• [WHAT THE TASK REQUIRES]: In the listing below, find the line holding "change (2 ^" and the line holding "find_loop s signature i". Write out those two lines and all lines between, exactly, and nothing more.
_____
(* ===== verification/Acpi.v ===== *)
(** * ACPI tables (src/kernel/drivers/acpi/acpi.c, acpi.h)

    Finding the root table, finding a table by its signature, the sleep type in
    the DSDT, and the writes that switch the machine off.

    The tables stand in memory, one byte at each virtual address: [mem].  A
    pointer is an address and NULL is 0.  [rsdp_ptr] and [hddm] are what the
    boot loader answers ([limine_get_rsdp], [limine_get_hddm]). *)

From S2P Require Import Prelude Bytes.
#[local] Open Scope Z_scope.

Definition SLP_EN : Z := Z.shiftl 1 13.
(** Sizes of the packed structures. *)
Definition sizeof_RSDP : Z := 20.
Definition sizeof_SDTHeader : Z := 36.

(** Signatures: "RSD PTR ", "FACP", "DSDT", "_S5_". *)
Definition RSD_PTR : list Z := [0x52; 0x53; 0x44; 0x20; 0x50; 0x54; 0x52; 0x20].
Definition FACP : list Z := [0x46; 0x41; 0x43; 0x50].
Definition DSDT : list Z := [0x44; 0x53; 0x44; 0x54].
Definition S5 : list Z := [0x5F; 0x53; 0x35; 0x5F].

(** [sdt_root], [using_xsdt], [hhdm] and the two sleep types. *)
Record acpi_state := mkAcpi {
  sdt_root : Z; using_xsdt : bool; hhdm : Z; s5_slp_typa : Z; s5_slp_typb : Z
}.
Definition acpi_start : acpi_state := mkAcpi 0 false 0 0 0.

Section tables.
Context (mem : Z -> Z).

Definition mem8 (a : Z) : Z := mem a.
Definition mem16 (a : Z) : Z := mem a + 2 ^ 8 * mem (a + 1).
Definition mem32 (a : Z) : Z := mem16 a + 2 ^ 16 * mem16 (a + 2).
Definition mem64 (a : Z) : Z := mem32 a + 2 ^ 32 * mem32 (a + 4).

(** [memcmp(p, sig, n) == 0] *)
Fixpoint same_bytes (p : Z) (sig : list Z) : bool :=
  match sig with
  | [] => true
  | c :: sig' => (mem p =? c) && same_bytes (p + 1) sig'
  end.

Definition acpi_checksum (table length : Z) : bool :=
  for_range (fun i sum => u8 (sum + mem (table + i))) 0 (Z.to_nat length) 0 =? 0.

(** Fields. *)
Definition rsdp_Revision (p : Z) : Z := mem8 (p + 15).
Definition rsdp_RsdtAddress (p : Z) : Z := mem32 (p + 16).
Definition xsdp_Length (p : Z) : Z := mem32 (p + 20).
Definition xsdp_XsdtAddress (p : Z) : Z := mem64 (p + 24).
Definition sdt_Length (p : Z) : Z := mem32 (p + 4).
Definition fadt_Dsdt (p : Z) : Z := mem32 (p + 40).
Definition fadt_SmiCmd (p : Z) : Z := mem32 (p + 48).
Definition fadt_AcpiEnable (p : Z) : Z := mem8 (p + 52).
Definition fadt_PM1aEvtBlk (p : Z) : Z := mem32 (p + 56).
Definition fadt_PM1aCntBlk (p : Z) : Z := mem32 (p + 64).
Definition fadt_PM1bCntBlk (p : Z) : Z := mem32 (p + 68).

Definition set_root (root : Z) (xsdt : bool) (s : acpi_state) : acpi_state :=
  mkAcpi root xsdt (hhdm s) (s5_slp_typa s) (s5_slp_typb s).

(** The root is kept when its checksum holds. *)
Definition check_root (s : acpi_state) : acpi_state :=
  if sdt_root s =? 0 then s
  else if acpi_checksum (sdt_root s) (sdt_Length (sdt_root s)) then s
  else set_root 0 (using_xsdt s) s.

Definition acpi_init (rsdp_ptr hddm : Z) (s : acpi_state) : acpi_state :=
  if rsdp_ptr =? 0 then s
  else
    let s1 := mkAcpi (sdt_root s) (using_xsdt s) hddm (s5_slp_typa s) (s5_slp_typb s) in
    if negb (same_bytes rsdp_ptr RSD_PTR) then s1
    else if negb (acpi_checksum rsdp_ptr sizeof_RSDP) then s1
    else if 2 <=? rsdp_Revision rsdp_ptr then
      if negb (acpi_checksum rsdp_ptr (xsdp_Length rsdp_ptr)) then s1
      else check_root (set_root (u64 (xsdp_XsdtAddress rsdp_ptr + hddm)) true s1)
    else check_root (set_root (u64 (rsdp_RsdtAddress rsdp_ptr + hddm)) false s1).

(** [entry_count] is an [int]. *)
Definition entry_size (s : acpi_state) : Z := if using_xsdt s then 8 else 4.
Definition entry_count (s : acpi_state) : Z :=
  int32 (u64 (sdt_Length (sdt_root s) - sizeof_SDTHeader) / entry_size s).
Definition entry (s : acpi_state) (i : Z) : Z :=
  let entries := sdt_root s + sizeof_SDTHeader in
  let table_phys := if using_xsdt s then mem64 (entries + 8 * i) else mem32 (entries + 4 * i) in
  u64 (table_phys + hhdm s).

(** The first entry with the signature decides. *)
Fixpoint find_loop (s : acpi_state) (signature : list Z) (i : Z) (n : nat) : Z :=
  match n with
  | O => 0
  | S n' =>
      let table := entry s i in
      if table =? 0 then find_loop s signature (i + 1) n'
      else if same_bytes table signature then
        if acpi_checksum table (sdt_Length table) then table else 0
      else find_loop s signature (i + 1) n'
  end.

Definition acpi_find_table (signature : list Z) (s : acpi_state) : Z :=
  if sdt_root s =? 0 then 0 else find_loop s signature 0 (Z.to_nat (entry_count s)).

(** ** The sleep type *)

(** After the name: the package with its length, the number of its elements,
    and the elements, each with the prefix 0x0A. *)
Definition s5_at (p : Z) (s : acpi_state) : acpi_state :=
  let p := p + 3 in
  let '(a, p) := if mem p =? 0x0A then (mem (p + 1), p + 2) else (s5_slp_typa s, p) in
  let b := if mem p =? 0x0A then mem (p + 1) else s5_slp_typb s in
  mkAcpi (sdt_root s) (using_xsdt s) (hhdm s) a b.

Definition is_s5 (aml i : Z) : bool := same_bytes (aml + i) S5 && (mem (aml + i + 4) =? 0x12).

Definition acpi_parse_s5 (s : acpi_state) : acpi_state * bool :=
  let fadt := acpi_find_table FACP s in
  if fadt =? 0 then (s, false)
  else
    let dsdt := u64 (fadt_Dsdt fadt + hhdm s) in
    if negb (same_bytes dsdt DSDT) then (s, false)
    else
      let aml := dsdt + sizeof_SDTHeader in
      let len := u32 (sdt_Length dsdt - sizeof_SDTHeader) in
      match find_first (is_s5 aml) 0 (Z.to_nat (u32 (len - 8))) with
      | Some i => (s5_at (aml + i + 4) s, true)
      | None => (s, false)
      end.

(** ** Switching off *)

(** What goes to the ports: 8 or 16 bits.  [pm1a_status n] is what the n-th
    read of the event register answers; the wait ends after 300 of them. *)
Inductive port_write := Out8 (port v : Z) | Out16 (port v : Z).

Fixpoint enable_wait (pm1a_status : nat -> Z) (k n : nat) : list port_write :=
  match n with
  | O => []
  | S n' =>
      if Z.testbit (pm1a_status k) 0 then [] else Out8 0x80 0 :: enable_wait pm1a_status (S k) n'
  end.

Definition sleep_command (slp_typ : Z) : Z := u16 (Z.lor (u16 (Z.shiftl slp_typ 10)) SLP_EN).

(** The machine is off, or halts for ever, afterwards. *)
Definition acpi_shutdown (pm1a_status : nat -> Z) (s : acpi_state) : list port_write :=
  let fadt := acpi_find_table FACP s in
  if fadt =? 0 then []
  else
    let enable :=
      if negb (fadt_SmiCmd fadt =? 0) && negb (fadt_AcpiEnable fadt =? 0) then
        Out8 (u16 (fadt_SmiCmd fadt)) (fadt_AcpiEnable fadt) :: enable_wait pm1a_status 0 300
      else [] in
    let pm1a := u16 (fadt_PM1aCntBlk fadt) in
    let pm1b := u16 (fadt_PM1bCntBlk fadt) in
    enable ++ [Out16 pm1a (sleep_command (s5_slp_typa s))] ++
    (if pm1b =? 0 then [] else [Out16 pm1b (sleep_command (s5_slp_typb s))]).

(** * Theorems *)

(** The sum of [n] bytes. *)
Fixpoint sum_bytes (a : Z) (n : nat) : Z :=
  match n with O => 0 | S n' => sum_bytes a n' + mem (a + Z.of_nat n') end.

Lemma checksum_sums table length :
  acpi_checksum table length = (sum_bytes table (Z.to_nat length) mod 256 =? 0).
Proof.
  unfold acpi_checksum. f_equal. induction (Z.to_nat length) as [|n IH]; [done|].
  rewrite for_range_S_r, IH. cbn [sum_bytes]. rewrite Z.add_0_l. unfold u8.
  change (2 ^ 8) with 256. by rewrite Z.add_mod_idemp_l.
Qed.

Lemma same_bytes_spec sig : forall p, same_bytes p sig = true <->
  forall k c, sig !! k = Some c -> mem (p + Z.of_nat k) = c.
Proof.
  induction sig as [|c sig IH]; intros p; cbn [same_bytes].
  - split; [done|]. intros _. done.
  - rewrite andb_true_iff, Z.eqb_eq, IH. split.
    + intros [H0 H] [|k] d Hk; cbn in Hk.
      * injection Hk as <-. by rewrite Z.add_0_r.
      * rewrite <- (H k d Hk). f_equal. lia.
    + intros H. split.
      * rewrite <- (H 0%nat c eq_refl). f_equal. lia.
      * intros k d Hk. rewrite <- (H (S k) d Hk). f_equal. lia.
Qed.

(** A table of the list with the signature. *)
Definition wanted (s : acpi_state) (signature : list Z) (i : Z) : bool :=
  negb (entry s i =? 0) && same_bytes (entry s i) signature.

Lemma find_loop_first s signature n : forall i,
  find_loop s signature i n =
    match find_first (wanted s signature) i n with
    | Some j => if acpi_checksum (entry s j) (sdt_Length (entry s j)) then entry s j else 0
    | None => 0
    end.
Proof.
  induction n as [|n IH]; intros i; cbn [find_loop find_first]; [done|].
  unfold wanted at 1. destruct (Z.eqb_spec (entry s i) 0); cbn [negb andb]; [apply IH|].
  destruct (same_bytes (entry s i) signature); [done|apply IH].
Qed.

Lemma init_root rsdp hddm :
  let s := acpi_init rsdp hddm acpi_start in
  sdt_root s <> 0 ->
  same_bytes rsdp RSD_PTR = true /\ acpi_checksum rsdp sizeof_RSDP = true /\
  (using_xsdt s = true -> acpi_checksum rsdp (xsdp_Length rsdp) = true) /\
  acpi_checksum (sdt_root s) (sdt_Length (sdt_root s)) = true.
Proof.
  cbv zeta. unfold acpi_init.
  destruct (rsdp =? 0); [done|].
  destruct (same_bytes rsdp RSD_PTR); cbn [negb]; [|done].
  destruct (acpi_checksum rsdp sizeof_RSDP); cbn [negb]; [|done].
  assert (forall s, sdt_root (check_root s) <> 0 ->
    check_root s = s /\ acpi_checksum (sdt_root s) (sdt_Length (sdt_root s)) = true) as Hc.
  { intros s. unfold check_root. destruct (Z.eqb_spec (sdt_root s) 0); [done|].
    by destruct (acpi_checksum (sdt_root s) (sdt_Length (sdt_root s))). }
  destruct (2 <=? rsdp_Revision rsdp).
  - destruct (acpi_checksum rsdp (xsdp_Length rsdp)) eqn:E; cbn [negb]; [|done].
    intros H. destruct (Hc _ H) as [-> H']. done.
  - intros H. destruct (Hc _ H) as [-> H']. done.
Qed.

(** C38: the kernel uses no table that fails its checks.  A table found by its
    signature after initialisation has this signature and bytes that add up to
    0, it is the first one with the signature in the root table, and the root
    table and the pointer structure of the firmware passed their own checks.
    Conversely such a first table is found unless its checksum is wrong. *)
Theorem acpi_tables_are_checked rsdp hddm signature :
  let s := acpi_init rsdp hddm acpi_start in
  let t := acpi_find_table signature s in
  (t <> 0 ->
     (forall k c, signature !! k = Some c -> mem (t + Z.of_nat k) = c) /\
     sum_bytes t (Z.to_nat (sdt_Length t)) mod 256 = 0 /\
     sum_bytes (sdt_root s) (Z.to_nat (sdt_Length (sdt_root s))) mod 256 = 0 /\
     sum_bytes rsdp 20 mod 256 = 0 /\
     exists i, 0 <= i < entry_count s /\ t = entry s i /\
       forall j, 0 <= j < i -> wanted s signature j = false) /\
  (forall i, sdt_root s <> 0 -> 0 <= i < entry_count s -> wanted s signature i = true ->
     (forall j, 0 <= j < i -> wanted s signature j = false) ->
     t = if sum_bytes (entry s i) (Z.to_nat (sdt_Length (entry s i))) mod 256 =? 0 then entry s i else 0).
Proof.
  cbv zeta. set (s := acpi_init rsdp hddm acpi_start). unfold acpi_find_table.
  rewrite find_loop_first. split.
  - destruct (Z.eqb_spec (sdt_root s) 0) as [|Hr]; [done|].
    destruct (init_root rsdp hddm Hr) as (_ & Hp & _ & Ht). fold s in Ht.
    rewrite checksum_sums, Z.eqb_eq in Hp, Ht.
    destruct (find_first _ 0 _) as [i|] eqn:E; [|done].
    apply find_first_Some in E as (Hi & Hw & Hlow).
    unfold wanted in Hw. apply andb_true_iff in Hw as [_ Hsig].
    destruct (acpi_checksum (entry s i) (sdt_Length (entry s i))) eqn:Ec; [|done].
    rewrite checksum_sums, Z.eqb_eq in Ec. intros _. split_and!; [by apply same_bytes_spec|done|done|done|].
    exists i. split_and!; [lia|lia|done|done].
  - intros i Hr Hi Hw Hlow. rewrite (proj2 (Z.eqb_neq _ _) Hr).
    rewrite (find_first_exact _ _ 0 i) by (lia || done). by rewrite checksum_sums.
Qed.

(** The commands that switch the machine off carry the sleep types. *)
Lemma sleep_command_fields v : 0 <= v < 8 -> sleep_command v = 2 ^ 13 + 2 ^ 10 * v.
Proof.
  intros Hv. assert (v = 0 \/ v = 1 \/ v = 2 \/ v = 3 \/ v = 4 \/ v = 5 \/ v = 6 \/ v = 7) as H by lia.
  repeat destruct H as [->|H]; try done. by subst.
Qed.
End tables.

(** Nothing calls [acpi_parse_s5]: the machine is told to enter sleep type 0,
    whatever the tables say. *)
Lemma shutdown_uses_type_0 mem rsdp hddm pm1a_status :
  let s := acpi_init mem rsdp hddm acpi_start in
  acpi_find_table mem FACP s <> 0 ->
  Out16 (u16 (fadt_PM1aCntBlk mem (acpi_find_table mem FACP s))) (2 ^ 13) ∈ acpi_shutdown mem pm1a_status s.
Proof.
  cbv zeta. intros Hf. unfold acpi_shutdown. rewrite (proj2 (Z.eqb_neq _ _) Hf).
  assert (s5_slp_typa (acpi_init mem rsdp hddm acpi_start) = 0) as ->.
  { unfold acpi_init, check_root. repeat case_match; done. }
  apply elem_of_app. right. apply elem_of_app. left. by apply list_elem_of_singleton.
Qed.

(** ** A root table with one entry *)

Fixpoint memory_of (chunks : list (Z * list Z)) (a : Z) : Z :=
  match chunks with
  | [] => 0
  | (b, l) :: rest => if (b <=? a) && (a <? b + Z.of_nat (length l)) then aget 0 l (a - b) else memory_of rest a
  end.
Definition demo_table (sig : list Z) (len : Z) (body : list Z) : list Z :=
  let bytes := sig ++ le32 len ++ zeros 28 ++ body in
  set8 bytes 9 (256 - foldr Z.add 0 bytes mod 256).
Definition demo_mem : Z -> Z := memory_of
  [(0x1000, set8 (RSD_PTR ++ zeros 7 ++ [0] ++ le32 0x2000) 8 (256 - (foldr Z.add 0 RSD_PTR + 0x20) mod 256));
   (0x2000, demo_table [0x52; 0x53; 0x44; 0x54] 40 (le32 0x3000));
   (0x3000, demo_table FACP 36 [])].

Lemma acpi_finds_the_table : acpi_find_table demo_mem FACP (acpi_init demo_mem 0x1000 0 acpi_start) = 0x3000.
Proof. vm_compute. done. Qed.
_____
• [TASK OUTPUT]:
  change (2 ^ 8) with 256. by rewrite Z.add_mod_idemp_l.
Qed.

Lemma same_bytes_spec sig : forall p, same_bytes p sig = true <->
  forall k c, sig !! k = Some c -> mem (p + Z.of_nat k) = c.
Proof.
  induction sig as [|c sig IH]; intros p; cbn [same_bytes].
  - split; [done|]. intros _. done.
  - rewrite andb_true_iff, Z.eqb_eq, IH. split.
    + intros [H0 H] [|k] d Hk; cbn in Hk.
      * injection Hk as <-. by rewrite Z.add_0_r.
      * rewrite <- (H k d Hk). f_equal. lia.
    + intros H. split.
      * rewrite <- (H 0%nat c eq_refl). f_equal. lia.
      * intros k d Hk. rewrite <- (H (S k) d Hk). f_equal. lia.
Qed.

(** A table of the list with the signature. *)
Definition wanted (s : acpi_state) (signature : list Z) (i : Z) : bool :=
  negb (entry s i =? 0) && same_bytes (entry s i) signature.

Lemma find_loop_first s signature n : forall i,
  find_loop s signature i n =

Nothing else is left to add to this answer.